Quartas-feiras, Guinguettes e Memórias no Bosque de Vincennes

Bon jour à tous!
Um dia de primavera no Bois de Vincennes
Ontem foi dia de programa primaveril. A temperatura máxima chegou a agradáveis 22 graus, e decidi visitar uma guinguette situada no Bois de Vincennes, o maior bosque de Paris, com 9,95 km² — o que o coloca como o segundo maior bosque urbano do mundo, atrás apenas do Griffith Park, em Los Angeles, com 17 km².
As guinguettes surgiram no século passado como bares que ofereciam vinho barato, produzido nas encostas de Montmartre e isento de impostos. Além das bebidas, havia música para dançar ao ar livre. Por isso, com a chegada da primavera, as várias guinguettes de Paris e arredores reabrem suas portas, muitas delas às margens dos rios que cortam a cidade. No Bois de Vincennes existem duas, mas ambas estavam fechadas no horário em que fui ao parque.
Trilhas, lembranças e utopias universitárias
Saí do apartamento por volta das 14h com temperatura amena, peguei o ônibus 56 até o castelo de Vincennes (ponto final da linha) e fui a pé até o lago onde fica uma das guinguettes. A caminhada de quase 4 km seguiu por trilhas entre a floresta densa desta época do ano.
Ao descer do ônibus, veio à memória um tempo distante: minha juventude e os anos na Unicamp. Em 1974, pouco antes da formatura, um casal de colegas abandonou o curso para estudar em Paris, na recém-fundada Universidade de Vincennes. Foi nessa região, ao redor do castelo, que surgiu a proposta do Centro Universitário Experimental de Vincennes, um modelo pedagógico inédito criado em 1970. A iniciativa foi uma resposta do governo francês às barricadas estudantis de maio de 1968, como uma tentativa de conter os mais radicais e, ao mesmo tempo, oferecer uma nova experiência educacional — que incluía, por exemplo, os alunos escolherem suas próprias disciplinas.
Mas a herança simbólica de maio de 68 pesou: o campus se tornou palco de confrontos entre várias tendências da esquerda radical e a polícia parisiense. Em 1980, durante as férias de verão, o governo enviou tratores para demolir todos os prédios do campus. Hoje não há vestígios desse tempo. Os alunos foram redistribuídos e a experiência Vincennes ficou nos livros de história. Quanto aos meus dois colegas, nunca mais tive notícias.
A arte de não fazer nada
De volta à minha caminhada: entrei por uma trilha a cerca de 50 metros do ponto de ônibus, mergulhei no bosque e segui até a beira de um dos três lagos do Bois. Nenhuma garrafa PET, nenhum guardanapo jogado no chão durante mais de 3 km. Cheguei a uma barraca que vendia crepes, sorvetes, refrigerantes e muita água. Pedi uma garrafa e sentei-me. Não levantei mais.

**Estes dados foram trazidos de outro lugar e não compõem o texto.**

(** C5, as the code has it. A render attempt is all or nothing: on success
    both bitmap caches receive the entry of the key and the error map is
    left alone; on failure neither cache is written and the error map
    receives the message of the thrown [Error], or [Unknown error] for any
    other value, which is empty exactly when the thrown [Error] has an empty
    message; and no reachable state has a key in only one of the caches. *)
Theorem generatePreview_all_or_nothing (doc : DocumentPreview)
  (rendered : Completion (Canvas * Canvas)) (h : Home) :
  ((exists small large,
       rendered = Normal (small, large)
       /\ previews (fst (generatePreview_settle doc rendered h))
            !! previewKey (url doc) (page doc) = Some (toDataURL small)
       /\ largePreviews (fst (generatePreview_settle doc rendered h))
            !! previewKey (url doc) (page doc) = Some (toDataURL large)
       /\ previewErrors (fst (generatePreview_settle doc rendered h))
          = previewErrors h)
   \/ (exists e message,
         rendered = Throw e
         /\ previews (fst (generatePreview_settle doc rendered h)) = previews h
         /\ largePreviews (fst (generatePreview_settle doc rendered h))
            = largePreviews h
         /\ previewErrors (fst (generatePreview_settle doc rendered h))
              !! previewKey (url doc) (page doc) = Some message
         /\ message = catchMessage e
         /\ (truthy message = false <-> e = ErrorObject "")))
  /\ (forall h' key,
        reachable h' ->
        is_Some (previews h' !! key) <-> is_Some (largePreviews h' !! key)).
Proof.
  split.
  - destruct rendered as [[small large]|e].
    + left. exists small, large. rewrite generatePreview_settle_success. cbn.
      rewrite !lookup_insert_eq. auto.
    + right. exists e, (catchMessage e).
      rewrite generatePreview_settle_failure. cbn.
      rewrite lookup_insert_eq. repeat apply conj; auto.
      * destruct e as [[|c message]|]; cbn; [reflexivity | | ]; discriminate.
      * now intros ->.
  - intros h' key Hreach. apply (reachable_cachesAgree h' Hreach key).
Qed.

(** C5 fails as stated: when opening the document is rejected with an
    [Error] whose message is empty, neither cache is written and the error
    map receives the empty string, not a non-empty message; the thumbnail
    then shows neither the error affordance nor an image. *)
Lemma empty_error_message_recorded :
  snd (renderPages silent sampleDoc) = Throw (ErrorObject "")
  /\ previewErrors (fst (generatePreview (Client silent) ∅ sampleDoc
                           initialHome)) !! "a.pdf_1" = Some ""
  /\ previews (fst (generatePreview (Client silent) ∅ sampleDoc initialHome))
       !! "a.pdf_1" = None
  /\ largePreviews (fst (generatePreview (Client silent) ∅ sampleDoc
                           initialHome)) !! "a.pdf_1" = None
  /\ thumbnail (fst (generatePreview (Client silent) ∅ sampleDoc initialHome))
       sampleDoc = NoThumbnail
  /\ ~ (exists message,
          previewErrors (fst (generatePreview (Client silent) ∅ sampleDoc
                                initialHome)) !! "a.pdf_1" = Some message
          /\ message <> "").
Proof.
  assert (Hstored : previewErrors
                      (fst (generatePreview (Client silent) ∅ sampleDoc
                              initialHome)) !! "a.pdf_1" = Some "")
    by (vm_compute; reflexivity).
  repeat apply conj; try (vm_compute; reflexivity).
  intros (message & Hmessage & Hfilled).
  rewrite Hstored in Hmessage. injection Hmessage as <-. now apply Hfilled.
Qed.

(** ** The modal *)

(** C6. In every reachable state, [handlePreviewClick] finds a large bitmap
    exactly when both bitmaps of the key are cached, and it is the cached
    one; a key without cached bitmaps (never requested, in flight, or failed)
    yields none and the click leaves the state, hence the selected preview,
    as it was. *)
Theorem selectForModal_ready (h : Home) (doc : DocumentPreview) :
  reachable h ->
  (forall large,
      selectForModal h doc = Some large
      <-> ready h (previewKey (cleanUrl (url doc)) (page doc))
          /\ largePreviews h !! previewKey (cleanUrl (url doc)) (page doc)
             = Some large)
  /\ (~ ready h (previewKey (cleanUrl (url doc)) (page doc)) ->
      selectForModal h doc = None /\ handlePreviewClick doc h = h)
  /\ (previews h !! previewKey (cleanUrl (url doc)) (page doc) = None ->
      selectForModal h doc = None /\ handlePreviewClick doc h = h)
  /\ (ready h (previewKey (cleanUrl (url doc)) (page doc)) ->
      exists large,
        largePreviews h !! previewKey (cleanUrl (url doc)) (page doc)
        = Some large
        /\ selectForModal h doc = Some large
        /\ handlePreviewClick doc h
           = setSelectedPreview
               (Some (mkDocumentPreview (cleanUrl (url doc)) (page doc)
                        (title doc) (previewUrl doc) (Some large)
                        (doc_isLoading doc) (error doc))) h).
Proof.
  intros Hreach.
  destruct (reachable_cachesAgree h Hreach
              (previewKey (cleanUrl (url doc)) (page doc)))
    as (Hdom & _ & Htruthy).
  unfold handlePreviewClick, selectForModal, ready.
  destruct (largePreviews h !! previewKey (cleanUrl (url doc)) (page doc))
    as [v|] eqn:Hlarge.
  - rewrite (Htruthy v eq_refl).
    assert (Hsmall : is_Some
              (previews h !! previewKey (cleanUrl (url doc)) (page doc))).
    { apply Hdom. eauto. }
    repeat apply conj.
    + intros large. split.
      * intros [= <-]. eauto.
      * now intros [_ [= <-]].
    + intros Hnot. exfalso. apply Hnot. eauto.
    + intros Hnone. rewrite Hnone in Hsmall. now destruct Hsmall.
    + intros _. exists v. auto.
  - repeat apply conj.
    + intros large. split; [discriminate|]. now intros [_ ?].
    + auto.
    + auto.
    + intros [_ [w Hw]]. discriminate.
Qed.

Lemma selectForModal_ready_witness :
  selectForModal
    (run initialHome
       [PreviewStarted ∅ sampleDoc;
        PreviewSettled sampleDoc (snd (renderPages fivePages sampleDoc))])
    sampleDoc
  = Some "data:image/png;base64,iVBOR1".
Proof.
  destruct (selectForModal_ready
              (run initialHome
                 [PreviewStarted ∅ sampleDoc;
                  PreviewSettled sampleDoc
                    (snd (renderPages fivePages sampleDoc))])
              sampleDoc) as (Hiff & _).
  - eexists. reflexivity.
  - apply Hiff. vm_compute. repeat split; eauto.
Defined.

(** While the sample page is in flight the click does nothing; once it is
    cached the click selects the cached large bitmap. *)
Example modal_pending_then_ready :
  handlePreviewClick sampleDoc
    (run initialHome [PreviewStarted ∅ sampleDoc])
  = run initialHome [PreviewStarted ∅ sampleDoc]
  /\ largePreviewUrl
       <$> selectedPreview (handlePreviewClick sampleDoc previewShown)
     = Some (Some "data:image/png;base64,iVBOR1").
Proof. split; vm_compute; reflexivity. Qed.

(** ** Repeated calls *)

Lemma markLoading_known (snapshot : gmap string string) (key : string)
  (prev : gset string) :
  key ∈ prev \/ truthy_opt (snapshot !! key) = true ->
  markLoading snapshot key prev = prev.
Proof.
  unfold markLoading. intros [Hin | Hcached].
  - now rewrite (bool_decide_eq_true_2 _ Hin).
  - rewrite Hcached. now rewrite orb_true_r.
Qed.

Lemma markLoading_new (snapshot : gmap string string) (key : string)
  (prev : gset string) :
  key ∉ prev -> truthy_opt (snapshot !! key) = false ->
  markLoading snapshot key prev = {[key]} ∪ prev.
Proof.
  unfold markLoading. intros Hout Hmiss.
  now rewrite (bool_decide_eq_false_2 _ Hout), Hmiss.
Qed.

Lemma generatePreview_start_invokes (snapshot : gmap string string)
  (doc : DocumentPreview) (h : Home) :
  rendererInvocations (url doc) (page doc)
    (generatePreview_start snapshot doc h)
  = S (rendererInvocations (url doc) (page doc) h).
Proof.
  unfold generatePreview_start. rewrite rendererInvocations_emit.
  cbn [isRendererInvoked]. rewrite !bool_decide_eq_true_2 by reflexivity.
  change (rendererInvocations (url doc) (page doc)
            (setLoadingPreviews
               (markLoading snapshot (previewKey (url doc) (page doc))) h))
    with (rendererInvocations (url doc) (page doc) h).
  cbn [andb]. lia.
Qed.

Lemma startsFor_previewEvents (B : Browser) (snapshot : gmap string string)
  (u : string) (p : Z) (docs : list DocumentPreview) :
  startsFor u p (flat_map (previewEvents B snapshot) docs)
  = citationsOf u p docs.
Proof.
  unfold startsFor, citationsOf.
  induction docs as [|doc docs IH]; [reflexivity|].
  cbn [flat_map previewEvents app List.filter isStartFor].
  destruct (bool_decide (url doc = u) && bool_decide (page doc = p));
    cbn [length]; now rewrite IH.
Qed.

(** C1, as the code has it. Every [generatePreview] call that reaches the
    browser invokes the renderer once, whatever the state of the key: a run
    invokes it as often as it starts calls, and a run of the effect as often
    as the messages cite the page. Only the in-flight mark is deduplicated:
    the updater leaves the set alone when the key is in it or cached in the
    [previews] of the closure, and adds the key otherwise, in one step. *)
Theorem generatePreview_invokes_each_time (u : string) (p : Z) (h : Home)
  (evs : list Event) (B : Browser) (snapshot : gmap string string)
  (doc : DocumentPreview) :
  rendererInvocations u p (run h evs)
  = (rendererInvocations u p h + startsFor u p evs)%nat
  /\ rendererInvocations u p (fst (useEffect (Client B) h))
     = (rendererInvocations u p h
        + citationsOf u p (allDocuments (messages h)))%nat
  /\ rendererInvocations (url doc) (page doc)
       (fst (generatePreview (Client B) snapshot doc h))
     = S (rendererInvocations (url doc) (page doc) h)
  /\ loadingPreviews (generatePreview_start snapshot doc h)
     = markLoading snapshot (previewKey (url doc) (page doc))
         (loadingPreviews h)
  /\ (previewKey (url doc) (page doc) ∈ loadingPreviews h
      \/ truthy_opt (snapshot !! previewKey (url doc) (page doc)) = true ->
      loadingPreviews (generatePreview_start snapshot doc h)
      = loadingPreviews h)
  /\ (previewKey (url doc) (page doc) ∉ loadingPreviews h ->
      truthy_opt (snapshot !! previewKey (url doc) (page doc)) = false ->
      loadingPreviews (generatePreview_start snapshot doc h)
      = {[previewKey (url doc) (page doc)]} ∪ loadingPreviews h).
Proof.
  repeat apply conj.
  - apply run_rendererInvocations.
  - rewrite useEffect_run. cbn [fst].
    now rewrite run_rendererInvocations, startsFor_previewEvents.
  - rewrite generatePreview_run. cbn [fst].
    rewrite run_rendererInvocations. unfold startsFor, previewEvents.
    cbn [List.filter isStartFor].
    rewrite !bool_decide_eq_true_2 by reflexivity. cbn. lia.
  - reflexivity.
  - apply markLoading_known.
  - apply markLoading_new.
Qed.

(** C1 fails as stated: the two citations of one answer have the same key
    and the renderer is invoked for each of them, both when the second call
    starts while the first is in flight and when it starts after the first
    has cached its bitmaps. *)
Lemma same_key_rendered_twice :
  allDocuments (messages (answered sampleReply)) = [citedTwice; citedTwice]
  /\ bool_decide
       ("https://x/doc.pdf_3"
        ∈ loadingPreviews
            (run (answered sampleReply) [PreviewStarted ∅ citedTwice]))
     = true
  /\ rendererInvocations "https://x/doc.pdf" 3
       (run (answered sampleReply)
          [PreviewStarted ∅ citedTwice; PreviewStarted ∅ citedTwice])
     = 2%nat
  /\ rendererInvocations "https://x/doc.pdf" 3
       (fst (useEffect (Client fivePages) (answered sampleReply)))
     = 2%nat
  /\ ~ (rendererInvocations "https://x/doc.pdf" 3
          (fst (useEffect (Client fivePages) (answered sampleReply)))
        <= 1)%nat.
Proof.
  assert (Htwice : rendererInvocations "https://x/doc.pdf" 3
                     (fst (useEffect (Client fivePages)
                             (answered sampleReply))) = 2%nat)
    by (vm_compute; reflexivity).
  repeat apply conj; try (vm_compute; reflexivity).
  rewrite Htwice. lia.
Qed.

Sabe aquele momento em que dá vontade de simplesmente não fazer nada? De deixar o olhar se perder entre o verde e as multicores da paisagem, enquanto todos os músculos — especialmente os dos olhos — se entregam à contemplação? Pois foi nesse estado de inércia contemplativa que percebi ao meu redor uma imensa massa de cabelos brancos. Era quarta-feira, o dia dos avós na França.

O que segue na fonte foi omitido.